The parade of prisoners and the spectacle of torture are both militaristic
and full of pomp. They become exhibitions that confirm the power
of the Empire, which rules its citizens not by justice, but by fear of
its considerable and arbitrary force.
Foucault suggests that being an
enemy of the Empire is enough to warrant torture because an enemy is
automatically a criminal and, therefore, subject to punishment. Hence,
this most disturbing scene in Coetzee’s
novel conveys the association between enemy and criminal, as well as
the punishment criminals must undergo to pay for the crime of being aboriginal.
After the parade of prisoners, Colonel Joll writes on their backs the
word “ENEMY.” He then commands the soldiers to beat the twelve
until the writing disappears. After the initial flogging of the barbarians,
the crowd pushes a girl into the arena and to her is given a rod of which
she uses to strike a barbarian. After the girl exits there is overflow
from the crowd that tries to get involved in the spectacle, but the soldiers
are there to keep the crowd in check: “the soldiers reassert themselves,
the crowd scrambles back, [and] the arena is reconstituted, though narrower
than before.” The use of the word “narrow” is telling
because it conveys the narrow line between being the Empire’s allies
and the Empire’s enemies. Foucault explains that within the history
of torture that “in calling on the crowd to manifest its power,
the sovereign tolerate[s] for a moment acts of violence, which he accept[s]

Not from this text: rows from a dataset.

Lemma exhaustion_is_silent_witness :
  (snd (undo undone) = null /\
   _positionInHistory undone = 0 /\ undo (fst (undo undone)) = (undone, null)) /\
  (snd (redo moved) = null /\
   _positionInHistory moved = last_index (_cursorStateHistory moved) /\
   redo (fst (redo moved)) = (moved, null)) /\
  (_positionInHistory undone = 0 /\ undo undone = (undone, null)) /\
  (_positionInHistory moved = last_index (_cursorStateHistory moved) /\
   redo moved = (moved, null)) /\
  (valid_position moved /\ _positionInHistory moved <> 0 /\
   exists s', snd (undo moved) = state s') /\
  (valid_position undone /\
   _positionInHistory undone <> last_index (_cursorStateHistory undone) /\
   (exists s', snd (redo undone) = state s') /\ snd (redo undone) <> undefined).
Proof.
  assert (Hu : snd (undo undone) = null) by reflexivity.
  assert (Hr : snd (redo moved) = null) by reflexivity.
  assert (Hvm : valid_position moved) by evaluated.
  assert (Hpm : _positionInHistory moved <> 0) by evaluated.
  assert (Hvu : valid_position undone) by evaluated.
  assert (Hpu : _positionInHistory undone <> last_index (_cursorStateHistory undone))
    by evaluated.
  assert (H0u : _positionInHistory undone = 0) by reflexivity.
  assert (H0m : _positionInHistory moved = last_index (_cursorStateHistory moved))
    by reflexivity.
  split; [|split; [|split; [|split; [|split]]]].
  - split; [exact Hu|].
    destruct (exhaustion_is_silent moved undone S0 notifying_write editor_at_S1
                [selection_changed editor_at_S1] undo_command) as (_ & _ & H & _).
    destruct (H Hu) as (H0 & _ & Hagain). split; [exact H0 | exact Hagain].
  - split; [exact Hr|].
    destruct (exhaustion_is_silent moved moved S0 notifying_write editor_at_S1
                [selection_changed editor_at_S1] redo_command) as (_ & _ & _ & H & _).
    destruct (H Hr) as (H0 & _ & Hagain). split; [exact H0 | exact Hagain].
  - split; [exact H0u|].
    destruct (exhaustion_is_silent moved undone S0 notifying_write editor_at_S1
                [selection_changed editor_at_S1] undo_command) as (_ & _ & _ & _ & H & _).
    exact (H H0u).
  - split; [exact H0m|].
    destruct (exhaustion_is_silent moved moved S0 notifying_write editor_at_S1
                [selection_changed editor_at_S1] redo_command)
      as (_ & _ & _ & _ & _ & H & _).
    exact (H H0m).
  - split; [exact Hvm|]. split; [exact Hpm|].
    destruct (exhaustion_is_silent moved moved S0 notifying_write editor_at_S1
                [selection_changed editor_at_S1] undo_command)
      as (_ & _ & _ & _ & _ & _ & H & _).
    exact (proj1 (H Hvm) Hpm).
  - split; [exact Hvu|]. split; [exact Hpu|].
    destruct (exhaustion_is_silent moved undone S0 notifying_write editor_at_S1
                [selection_changed editor_at_S1] undo_command)
      as (_ & _ & _ & _ & _ & _ & H & _).
    destruct (H Hvu) as (_ & Hredo & _ & Hdef).
    split; [exact (Hredo Hpu) | exact Hdef].
Defined.

(** C9: a selection-changed notification that reaches the controller while
    [_isChangingState] is set is dropped: the listener leaves the controller
    as it is.  So whatever notifications the editor delivers during the
    write of a restored snapshot, the write leaves the stack as it was and
    the flag cleared, and after [cursorUndo] or [cursorRedo] the stack is
    the one [undo] or [redo] left, with the history entries it had before
    the command. *)
Theorem applying_state_is_not_recorded (setSelections : write_behaviour)
    (this : CursorUndoController) (s : CursorState) :
  (_isChangingState this = true -> onDidChangeCursorSelection this = this) /\
  (_isChangingState this = true ->
   forall fired,
     _cursorStateStack (deliver onDidChangeCursorSelection this fired)
     = _cursorStateStack this) /\
  (exists this',
     _updateCursorState setSelections onDidChangeCursorSelection this (state s) = returns this' /\
     _cursorStateStack this' = _cursorStateStack this /\
     _isChangingState this' = false) /\
  (_cursorStateStack (after (cursorUndo setSelections this))
     = fst (undo (_cursorStateStack this)) /\
   _cursorStateHistory (_cursorStateStack (after (cursorUndo setSelections this)))
     = _cursorStateHistory (_cursorStateStack this)) /\
  (_cursorStateStack (after (cursorRedo setSelections this))
     = fst (redo (_cursorStateStack this)) /\
   _cursorStateHistory (_cursorStateStack (after (cursorRedo setSelections this)))
     = _cursorStateHistory (_cursorStateStack this)).
Proof.
  split; [apply listener_ignores|]. split; [|split; [|split]].
  - intros Hflag fired. by destruct (deliver_ignored fired this Hflag).
  - rewrite updateCursorState_state. by eexists.
  - rewrite cursorUndo_stack. split; [done|]. apply undo_history.
  - rewrite cursorRedo_stack. split; [done|]. apply redo_history.
Qed.

Lemma applying_state_is_not_recorded_witness :
  _isChangingState writing = true /\
  onDidChangeCursorSelection writing = writing /\
  _cursorStateStack
    (deliver onDidChangeCursorSelection writing
       (fst (notifying_write (_editor writing) (selections S0))))
  = _cursorStateStack writing.
Proof.
  assert (Hflag : _isChangingState writing = true) by reflexivity.
  destruct (applying_state_is_not_recorded notifying_write writing S0) as (H1 & H2 & _).
  split; [exact Hflag|]. split; [exact (H1 Hflag) | exact (H2 Hflag _)].
Defined.


(** ** The variants without redo *)

(** C10: in the three variants other than the position-pointer one, [redo]
    returns [null] on every stack and leaves it as it is, and the soft-redo
    command [cursorRedo] returns with the controller, its editor included,
    as it was. *)
Theorem redo_stub_is_noop (setSelections : write_behaviour) (currState : CursorState)
    (a : UndoStackSkipEqual.CursorUndoController)
    (b : HistoryTop.CursorUndoController)
    (c : UndoStackPrev.CursorUndoController) :
  (UndoStackSkipEqual.redo (_cursorStateStack a) currState = (_cursorStateStack a, null) /\
   UndoStackSkipEqual.cursorRedo setSelections a = returns a) /\
  (HistoryTop.redo (_cursorStateStack b) = (_cursorStateStack b, null) /\
   HistoryTop.cursorRedo setSelections b = returns b) /\
  (UndoStackPrev.redo (_cursorStateStack c) = (_cursorStateStack c, null) /\
   UndoStackPrev.cursorRedo setSelections c = returns c).
Proof.
  repeat split.
  - unfold UndoStackSkipEqual.cursorRedo, UndoStackSkipEqual._updateCursorState_with.
    destruct (UndoStackSkipEqual._readState (_editor a)); [|done].
    by destruct a.
  - by destruct b.
  - by destruct c.
Qed.

(** ** The scenarios of the specification, run *)

Example scenario_undo_redo :
  undo moved = (undone, state S0) /\ redo undone = (moved, state S1).
Proof. split; reflexivity. Qed.

Example scenario_branch_discarded :
  onStateUpdate undone S2 = at_tail [S0; S2] /\
  redo (onStateUpdate undone S2) = (onStateUpdate undone S2, null).
Proof. split; reflexivity. Qed.

Example scenario_content_changed :
  let this := execution notifying_write editor_at_S1
                [selection_changed editor_at_S1; selection_changed editor_at_S1;
                 content_changed editor_at_S1] in
  snd (undo (_cursorStateStack this)) = null /\
  snd (redo (_cursorStateStack this)) = null.
Proof. split; reflexivity. Qed.
(** * Rag-PdfAnalyzer: news aggregation, storage and enrichment

    A shallow embedding of the article pipeline of the repository
    (src/scrapers/base_scraper.py, storage.py, rss_scraper.py, main.py and
    src/processors/categorizer.py, summarizer.py, processor.py), the
    properties its specification states about it, and further properties
    of the code.

    Conventions of the embedding:
    - Python [str] is [string]; [None] is the [None] of an [option].
    - A Python exception is the [Raise] of the [exn] type below; a
      [try ... except Exception] is [catch].
    - The clock ([datetime.now()]), the network and the AI backends are
      explicit parameters of the functions that use them.
    - [datetime] is a record of its calendar fields and its UTC offset (in
      whole minutes); [isoformat] is written out on the text, and so is
      [fromisoformat] on the texts that [isoformat] writes.
    - A parsed JSON document is a value of type [pyval]: what [json.load]
      returns and [json.dump] takes.
    - The file system is a finite map from path texts to files: two texts
      are two files (a case-sensitive file system, paths without "." or
      ".." components and without links), and the storage path is the text
      that [str(Path(storage_path))] gives. [Storage] has the calls in
      which the look at the directory raises nothing; [Scan] has the
      scans of the directory with the exceptions of [timedelta], of the
      [datetime] subtraction and of [stat()].
    - Floats are exact rationals.
    - A text is a string of characters with code points 0 to 255 (Latin-1),
      one [ascii] for each; [lower], [strip] and [split] act on them as
      Python's do on these characters. *)

From Stdlib Require Import ZArith QArith Qminmax Lia Lqa PrimFloat Ascii String List Sorting.Sorted Sorting.Permutation.
From stdpp Require Import base option list gmap strings fin_maps pretty.

Local Open Scope Z_scope.
Set Warnings "-register-all,-inexact-float".

(** ** Exceptions *)

(** The result of a Python call: a value, or a raised exception with its
    class name. *)
Inductive exn (A : Type) : Type :=
| Ok (a : A)
| Raise (cls : string).
Arguments Ok {A} a.
Arguments Raise {A} cls.

Definition exn_bind {A B} (m : exn A) (k : A → exn B) : exn B :=
  match m with
  | Ok a => k a
  | Raise e => Raise e
  end.

#[global] Instance exn_mbind : MBind exn := λ A B k m, exn_bind m k.
#[global] Instance exn_mret : MRet exn := λ A a, Ok a.

(** [try: body except Exception: handler] *)
Definition catch {A} (body : exn A) (handler : A) : A :=
  match body with
  | Ok a => a
  | Raise _ => handler
  end.

Definition of_option {A} (cls : string) (o : option A) : exn A :=
  match o with
  | Some a => Ok a
  | None => Raise cls
  end.

Fixpoint exn_mapM {A B} (f : A → exn B) (l : list A) : exn (list B) :=
  match l with
  | [] => Ok []
  | x :: l' => y ← f x; ys ← exn_mapM f l'; Ok (y :: ys)
  end.

(** ** Strings *)

Module Str.

(** [s.startswith(p)] *)
Fixpoint startswith (p s : string) : bool :=
  match p, s with
  | EmptyString, _ => true
  | String a p', String b s' => if Ascii.eqb a b then startswith p' s' else false
  | String _ _, EmptyString => false
  end.

(** [sub in s] *)
Fixpoint contains (sub s : string) : bool :=
  startswith sub s ||
  match s with
  | EmptyString => false
  | String _ s' => contains sub s'
  end.

(** [s.endswith(p)] *)
Fixpoint endswith (p s : string) : bool :=
  String.eqb p s ||
  match s with
  | EmptyString => false
  | String _ s' => endswith p s'
  end.

(** [bool(s)]: a string is truthy when it is not empty. *)
Definition truthy (s : string) : bool :=
  match s with
  | EmptyString => false
  | String _ _ => true
  end.

(** [bool(o)] for an optional string: [None] and [""] are falsy. *)
Definition truthy_opt (o : option string) : bool :=
  match o with
  | Some s => truthy s
  | None => false
  end.

(** The lower-case form of a character: the letters A to Z, and the
    Latin-1 capitals from 192 to 222 but for the sign at 215, are 32 below
    their lower-case forms. *)
Definition lower_char (c : ascii) : ascii :=
  let n := nat_of_ascii c in
  if ((Nat.leb 65 n && Nat.leb n 90)
      || (Nat.leb 192 n && Nat.leb n 214)
      || (Nat.leb 216 n && Nat.leb n 222))%bool
  then ascii_of_nat (n + 32) else c.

as a sign of allegiance, but which [is] strictly limited by the sovereign’s
own privileges.” The spectacle continues when Colonel Joll displays
the final instrument of torture—a hammer. It is the hammer that
finally jars the Magistrate enough to protest that Colonel Joll “would
not use the hammer on a beast, not on a beast!” The Magistrate’s
appeal is significant because he does not appeal to justice but to humanity.
Foucault
explains that torture is a form of punishment meant to control the body
through fear. The punishment meant for the prisoners was fixed in a historic
context that used torture as the hammer of justice. Yet, Foucault does
not laud the entrance of the prison system as an unambiguous sign of
human progress. Rather
than controlling its citizens through fear, he explains, we enter a stage in
which the state seeks to control citizens’ bodies by controlling
their minds, a program that is perhaps the more insidious because it
operates outside of the public eye, deep within the impenetrable walls
of the prison.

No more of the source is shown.